I learned too late that because I had ended it with My Big Mistake by kneeing him in the balls, he had told My Big Secret to some of his friends for revenge. My Big Secret got out and eventually I learned that I was being targeted at parties and bars by guys who knew the key to an easy one night stand. They knew to wait for me to drink a second drink and then what buttons to push. Fortunately, that was only five more guys before I learned not to drink with men around. Then I graduated and moved away. I had been sober since then, except for sometimes having wine while relaxing prior to indulging in sexual fantasies. I had no intention of abstaining from all alcohol, just social drinking. But I had also been celibate since then, and I really loved the My Big Secret fantasy.

So I got my toys out, undressed, crawled into bed, and captured an image of Marshall firmly in my mind. I laid on my side, kept my lower leg almost straight and pulled the other knee up until its heel met the lower knee. This put me into the perfect position for slipping a small lubricated plug into my anus. This seems to help me imagine the man behind me, pressing his cock against me. I then rolled onto my belly for the next part. I focused on the feel of the fabric against my belly and imagined it was Marshall's hand touching me there. I pulled a towel over my back and ass and imagined that the rougher fabric was male body and pubic hair touching my smooth skin as I clenched the butt plug and humped my mound against the sheet. I raised myself slightly, so my nipples just barely grazed the bed sheet and sent little sparks of sensation into me. I could feel them harden nicely in response as I imagined it was Marshall's hand rubbing against me. I snaked one hand underneath me and into my nest of pubic hair, tugging it gently before letting it proceed down to slip a finger between my folds and dip into my syrupy nectar. Imagining it was Marshall's hand and fingers, I played them around my vulva, simulating inexpert groping until my arousal was far along.

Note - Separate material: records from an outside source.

(** *** Printing *)

Definition hex_text (b : Z) : list Z :=
  let fmt := hex_byte_fmt b in
  let '(l, r) := IntFormat_pads fmt (zlen (if_text fmt)) in
  replicate (Z.to_nat l) (if_pad fmt) ++ if_text fmt ++ replicate (Z.to_nat r) (if_pad fmt).
Lemma hex_texts : forallb (fun b => bool_decide (hex_text b = hex_of [b]) && (zlen (if_text (hex_byte_fmt b)) <=? 32)) (seqZ 0 256) = true.
Proof. vm_compute. reflexivity. Qed.

Lemma prints_hex_byte {S} (sent : S -> list Z -> Prop) `{ReliableOut S sent} b : inw 8 b ->
  prints sent (Output_print_IntFormat (hex_byte_fmt b)) (hex_of [b]).
Proof.
  intros Hb. pose proof hex_texts as Hall. rewrite forallb_forall in Hall.
  specialize (Hall b ltac:(apply list_elem_of_In, elem_of_seqZ; unfold inw in *; lia)).
  apply andb_true_iff in Hall as [E%bool_decide_eq_true Hl%Z.leb_le]. rewrite <- E. unfold hex_text.
  destruct (IntFormat_pads (hex_byte_fmt b) (zlen (if_text (hex_byte_fmt b)))) as [l r] eqn:Ep.
  apply (prints_IntFormat sent _ l r); [|exact Ep]. split; [cbn; lia|cbn; lia|cbn; unfold inw in *; lia|exact Hl].
Qed.

Lemma rfc_md5_bytes l : bytes (rfc_md5 l).
Proof. unfold rfc_md5. rewrite !Forall_app. split_and!; apply le_bytes_bytes. Qed.

Lemma prints_hex {S} (sent : S -> list Z -> Prop) `{ReliableOut S sent} l : bytes l -> forall (k : IO (Output S) unit) w, prints sent k w ->
  prints sent (foldl (fun k b => k ;; Output_print_IntFormat (hex_byte_fmt b)) k l) (w ++ hex_of l).
Proof.
  induction 1 as [|b l Hb _ IH]; intros k w Hk; [by rewrite app_nil_r|]. cbn [foldl].
  replace (w ++ hex_of (b :: l)) with ((w ++ hex_of [b]) ++ hex_of l).
  - apply IH. apply (prints_bind sent); [done|]. intros _. by apply prints_hex_byte.
  - unfold hex_of. cbn [fmap list_fmap concat]. by rewrite app_nil_r, <- !app_assoc.
Qed.
(* ===== verification/Json.v ===== *)
(** * JSON ([src/json.cpp], [src/json_Parser.cpp])

    [Saver] writes JSON on any output stream, by a state machine with a stack of
    states; [Parser] reads JSON from any input stream and calls a [Maker], an
    object of the client that may throw.  [cfuel] bounds the loops over
    characters and [fuel] the depth of the calls of the parser. *)

From S2P Require Import Prelude Streams Output Input Text.

(** ** Saver *)

(* src/include/elm/json/Saver.h:92-100 Saver::state_t *)
Inductive state_t := BEGIN | OBJECT | IN_OBJECT | FIELD | ARRAY | IN_ARRAY | END_.

(* src/include/elm/json/Saver.h:109-115 Saver *)
Record Saver (S : Type) := mkSv { sv_state : state_t; sv_stack : list state_t;
  sv_readable : bool; sv_indent : list Z; sv_out : Output S }.
Arguments mkSv {S} _ _ _ _ _.
Arguments sv_state {S} _.
Arguments sv_stack {S} _.
Arguments sv_readable {S} _.
Arguments sv_indent {S} _.
Arguments sv_out {S} _.

(* src/src/json.cpp:156-163 Saver::next *)
Definition Saver_next (s : state_t) : state_t :=
  match s with OBJECT => IN_OBJECT | ARRAY => IN_ARRAY | s => s end.
(* src/src/json.cpp:170-172 Saver::isObject *)
Definition isObject (s : state_t) : bool := match s with OBJECT | IN_OBJECT => true | _ => false end.
(* src/src/json.cpp:179-181 Saver::isArray *)
Definition isArray (s : state_t) : bool := match s with ARRAY | IN_ARRAY => true | _ => false end.
Definition is_state (s t : state_t) : bool :=
  match s, t with
  | BEGIN, BEGIN | OBJECT, OBJECT | IN_OBJECT, IN_OBJECT | FIELD, FIELD | ARRAY, ARRAY
  | IN_ARRAY, IN_ARRAY | END_, END_ => true
  | _, _ => false
  end.

Section Saver.
Context {S : Type} `{OutStream S}.
Abbreviation SaverM := (IO (Saver S)).

(** [_out << ...]. *)
Definition sv_do {A} (m : IO (Output S) A) : SaverM A := fun s =>
  r ← m (sv_out s); Ret (r.1, mkSv (sv_state s) (sv_stack s) (sv_readable s) (sv_indent s) r.2).
Definition sv_puts (b : list Z) : SaverM unit := sv_do (Output_print_string b).
Definition sv_get : SaverM state_t := fun s => Ret (Val (sv_state s), s).
Definition sv_set (st : state_t) : SaverM unit := fun s =>
  Ret (Val tt, mkSv st (sv_stack s) (sv_readable s) (sv_indent s) (sv_out s)).
Definition sv_push (st : state_t) : SaverM unit := fun s =>
  Ret (Val tt, mkSv (sv_state s) (st :: sv_stack s) (sv_readable s) (sv_indent s) (sv_out s)).
Definition sv_pop : SaverM state_t := fun s =>
  match sv_stack s with
  | st :: stk => Ret (Val st, mkSv (sv_state s) stk (sv_readable s) (sv_indent s) (sv_out s))
  | [] => Crash AssertFailed
  end.
Definition sv_assert (b : bool) : SaverM unit := lift (assertP b).

(* src/src/json.cpp:47-51 Saver::Saver *)
Definition Saver_make (out : S) : outcome (Saver (BufferedOutStream S)) :=
  buf ← BufferedOutStream_make out default_size; Ret (mkSv BEGIN [] false [9] (Output_make buf)).
(* src/include/elm/json/Saver.h:43-43 Saver::setReadable *)
Definition Saver_setReadable (b : bool) (s : Saver S) : Saver S :=
  mkSv (sv_state s) (sv_stack s) b (sv_indent s) (sv_out s).
(* src/include/elm/json/Saver.h:45-45 Saver::setIndent *)
Definition Saver_setIndent (i : list Z) (s : Saver S) : Saver S :=
  mkSv (sv_state s) (sv_stack s) (sv_readable s) i (sv_out s).
(* src/src/json.cpp:108-110 Saver::close *)
Definition Saver_close : SaverM unit := sv_do Output_flush.

(** [_out << endl] prints the end of line and flushes the stream. *)
(* src/include/elm/io/Output.h:239-239 operator<< *)
Definition sv_endl : SaverM unit :=
  sv_do (Output_print_char 10) ;; sv_do (strm_call out_flush) ;; mret tt.
Fixpoint sv_indents (n : nat) (i : list Z) : SaverM unit :=
  match n with O => mret tt | Datatypes.S n => sv_puts i ;; sv_indents n i end.

(* src/src/json.cpp:141-149 Saver::doIndent *)
Definition Saver_doIndent (close : bool) : SaverM unit := fun s =>
  ((if negb close && (is_state (sv_state s) IN_ARRAY || is_state (sv_state s) IN_OBJECT)
    then sv_puts (text ",") else mret tt) ;;
   if sv_readable s && negb (is_state (sv_state s) FIELD)
   then sv_endl ;; sv_indents (length (sv_stack s)) (sv_indent s) else mret tt) s.

(* src/src/json.cpp:80-102 Saver::nextByValue *)
Definition Saver_nextByValue : SaverM unit :=
  st ← sv_get;
  match st with
  | BEGIN => sv_set END_
  | OBJECT | IN_OBJECT => sv_assert false
  | FIELD => sv_pop ;; sv_set IN_OBJECT
  | ARRAY => sv_set IN_ARRAY
  | IN_ARRAY => mret tt
  | END_ => sv_assert false
  end.

(* src/src/json.cpp:187-195 Saver::beginMap *)
Definition Saver_beginMap : SaverM unit :=
  st ← sv_get;
  sv_assert (negb (is_state st END_)) ;;
  sv_assert (negb (isObject st)) ;;
  Saver_doIndent false ;;
  sv_puts (text "{") ;;
  (if isArray st then sv_push st else mret tt) ;;
  sv_set OBJECT.

(* src/src/json.cpp:200-208 Saver::endMap *)
Definition Saver_endMap : SaverM unit := fun s =>
  (sv_assert (isObject (sv_state s)) ;;
   (match sv_stack s with
    | [] => sv_set END_
    | _ => st ← sv_pop; sv_set (Saver_next st)
    end) ;;
   Saver_doIndent true ;;
   sv_puts (text "}")) s.

(* src/src/json.cpp:213-221 Saver::beginList *)
Definition Saver_beginList : SaverM unit :=
  st ← sv_get;
  sv_assert (negb (is_state st END_)) ;;
  sv_assert (is_state st FIELD || isArray st) ;;
  Saver_doIndent false ;;
  sv_puts (text "[") ;;
  (if negb (is_state st FIELD) then sv_push st else mret tt) ;;
  sv_set ARRAY.

(* src/src/json.cpp:226-233 Saver::endList *)
Definition Saver_endList : SaverM unit :=
  st ← sv_get;
  sv_assert (isArray st) ;;
  st ← sv_pop;
  sv_set ARRAY ;;
  Saver_doIndent true ;;
  sv_puts (text "]") ;;
  sv_set (Saver_next st).

(* src/src/json.cpp:286-302 Saver::escape *)
Definition Saver_escape (c : Z) : SaverM unit :=
  if c =? 34 then sv_puts [92; 34]
  else if c =? 92 then sv_puts [92; 92]
  else if c =? 8 then sv_puts (92 :: text "b")
  else if c =? 12 then sv_puts (92 :: text "f")
  else if c =? 10 then sv_puts (92 :: text "n")
  else if c =? 13 then sv_puts (92 :: text "r")
  else if c =? 9 then sv_puts (92 :: text "t")
  else if (32 <=? c) && (c <? 128) then sv_do (Output_print_char c)
  else sv_puts (92 :: text "u") ;;
       sv_do (Output_print_IntFormat (IntFormat_align A_RIGHT (IntFormat_pad (ch "0")
         (IntFormat_width 4 (IntFormat_unsigned_base 16 (IntFormat_make c false 4)))))).

(** The loop of [utf8::Iter] on a string; a bad encoding throws. *)
Fixpoint escape_all (fuel : nat) (bs : list Z) : SaverM unit :=
  match fuel with
  | O => mret tt
  | Datatypes.S fuel =>
      match utf8_parse bs with
      | None => throw
      | Some i => if u_c i =? 0 then mret tt else Saver_escape (u_c i) ;; escape_all fuel (u_left i)
      end
  end.
Definition escape_string (bs : list Z) : SaverM unit := escape_all (Datatypes.S (length bs)) bs.

(** [try m catch(...) { ASSERTP(false); }]. *)
Definition assert_no_throw (m : SaverM unit) : SaverM unit := fun s =>
  match m s with Ret (Throw, _) => Crash AssertFailed | r => r end.

(* src/src/json.cpp:238-279 Saver::key *)
Definition Saver_key (id : list Z) : SaverM unit :=
  st ← sv_get;
  sv_assert (isObject st) ;;
  Saver_doIndent false ;;
  sv_puts [34] ;;
  assert_no_throw (escape_string id) ;;
  sv_puts [34] ;;
  (fun s => sv_puts (if sv_readable s then text ": " else text ":") s) ;;
  sv_push st ;;
  sv_set FIELD.

(** What the methods for values other than numbers share. *)
Definition put_value (m : SaverM unit) : SaverM unit :=
  st ← sv_get;
  sv_assert (is_state st FIELD || isArray st) ;;
  Saver_doIndent false ;;
  m ;;
  (if is_state st FIELD then st ← sv_pop; sv_set st else mret tt) ;;
  st ← sv_get; sv_set (Saver_next st).
(* src/src/json.cpp:307-314 Saver::put *)
Definition Saver_put_null : SaverM unit := put_value (sv_puts (text "null")).
(* src/src/json.cpp:320-330 Saver::write *)
Definition Saver_write_bool (v : bool) : SaverM unit :=
  put_value (sv_puts (if v then text "true" else text "false")).
(* src/src/json.cpp:337-346 Saver::write *)
Definition Saver_write_char (c : Z) : SaverM unit :=
  put_value (sv_puts [34] ;; Saver_escape (u32 (swrap 8 c)) ;; sv_puts [34]).
(* src/src/json.cpp:360-386 Saver::write *)
Definition Saver_write_string (s : list Z) : SaverM unit :=
  put_value (sv_puts [34] ;; escape_string s ;; sv_puts [34]).
(* src/src/json.cpp:389-416 Saver::write *)
Definition Saver_write_int (x : Z) (sign : bool) (size : Z) : SaverM unit :=
  Saver_doIndent false ;; Saver_nextByValue ;;
  sv_do (Output_print_IntFormat (IntFormat_make x sign size)).
End Saver.

(** The destructor gives the stream back, the buffer being deleted. *)
(* src/src/json.cpp:71-77 Saver::~Saver *)
Definition Saver_delete {S} `{OutStream S} (s : Saver (BufferedOutStream S)) : outcome S :=
  r ← Saver_close s;
  match r.1 with
  | Val _ => BufferedOutStream_delete (o_strm (sv_out r.2))
  | Throw => Crash Undefined
  end.

(** ** Parser *)

(** The calls to the client. *)
(* src/include/elm/json/Parser.h:30-43 Maker *)
Inductive jevent :=
  | BeginObject | EndObject | BeginArray | EndArray | OnField (name : list Z) | OnNull
  | OnBool (b : bool) | OnInt (i : Z) | OnDouble (literal : list Z) | OnString (s : list Z).

(** The base class accepts nothing. *)
(* src/src/json_Parser.cpp:52-133 Maker *)
Definition Maker_default {M} (e : jevent) : IO M unit :=
  match e with EndObject | EndArray => mret tt | _ => throw end.

(* src/include/elm/json/Parser.h:55-69 Parser::token_t *)
Inductive token_t := NONE | LBRACE | RBRACE | LBRACK | RBRACK | NULL_TOKEN | TRUE | FALSE
  | INT | FLOAT | STRING | COMMA | COLON.
#[export] Instance token_eq_dec : EqDecision token_t.
Proof. solve_decision. Defined.

(* src/include/elm/json/Parser.h:86-89 Parser *)
Record Parser (S M : Type) := mkPs { ps_in : S; ps_m : M; ps_line : Z; ps_col : Z;
  ps_text : list Z; ps_prev : Z }.
Arguments mkPs {S M} _ _ _ _ _ _.
Arguments ps_in {S M} _.
Arguments ps_m {S M} _.
Arguments ps_line {S M} _.
Arguments ps_col {S M} _.
Arguments ps_text {S M} _.
Arguments ps_prev {S M} _.

Section Parser.
Context {S M : Type} `{InStream S} (on : jevent -> IO M unit) (cfuel : nat).
Abbreviation ParserM := (IO (Parser S M)).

I slid my torso back and got up onto my spread knees so that my heels touched my ass and one hand could tug and squeeze my hard nipples while the other became increasingly more expert at groping my pussy. I picked up a dildo and slipped it into my wet tunnel. Imaginary Marshall was fucking me now as I turned on my vibrator and applied it above my clit. I got back down onto one elbow and that one hand could still feel one nipple. The other hand worked the vibrator in smaller and smaller circles. I gently rocked back and forth so the towel was tapping the backs of my thighs repeatedly as I imagined that I was feeling Marshall thrust into me. My personal pussy honey oozed down the tip of the vibrator and onto my fingers, signaling that it was time hold it directly on my clit as I rolled one nipple and clenched my ass hard on the plug. I came quietly so my roommate wouldn't hear, shuddering exquisitely, whispering commands to Marshall to keep fucking me. It was a long wonderfully powerful climax that didn't stopped until after I had collapsed prone onto the bed, trapping my hand and the vibrator against my clit until the squeezing of my pussy pushed the dildo out.

As I fell asleep later, I could only hope that I could entice Marshall to become as good as my fantasy. I knew that any man who became close enough to me to be a really good friend would eventually learn My Big Secret. I could abstain from drinking, but I understood that alcohol was not required if I trusted the guy. And my pussy and I both agreed that we wanted me to somehow find a man who was worthy of knowing it. And we had high hopes that I had.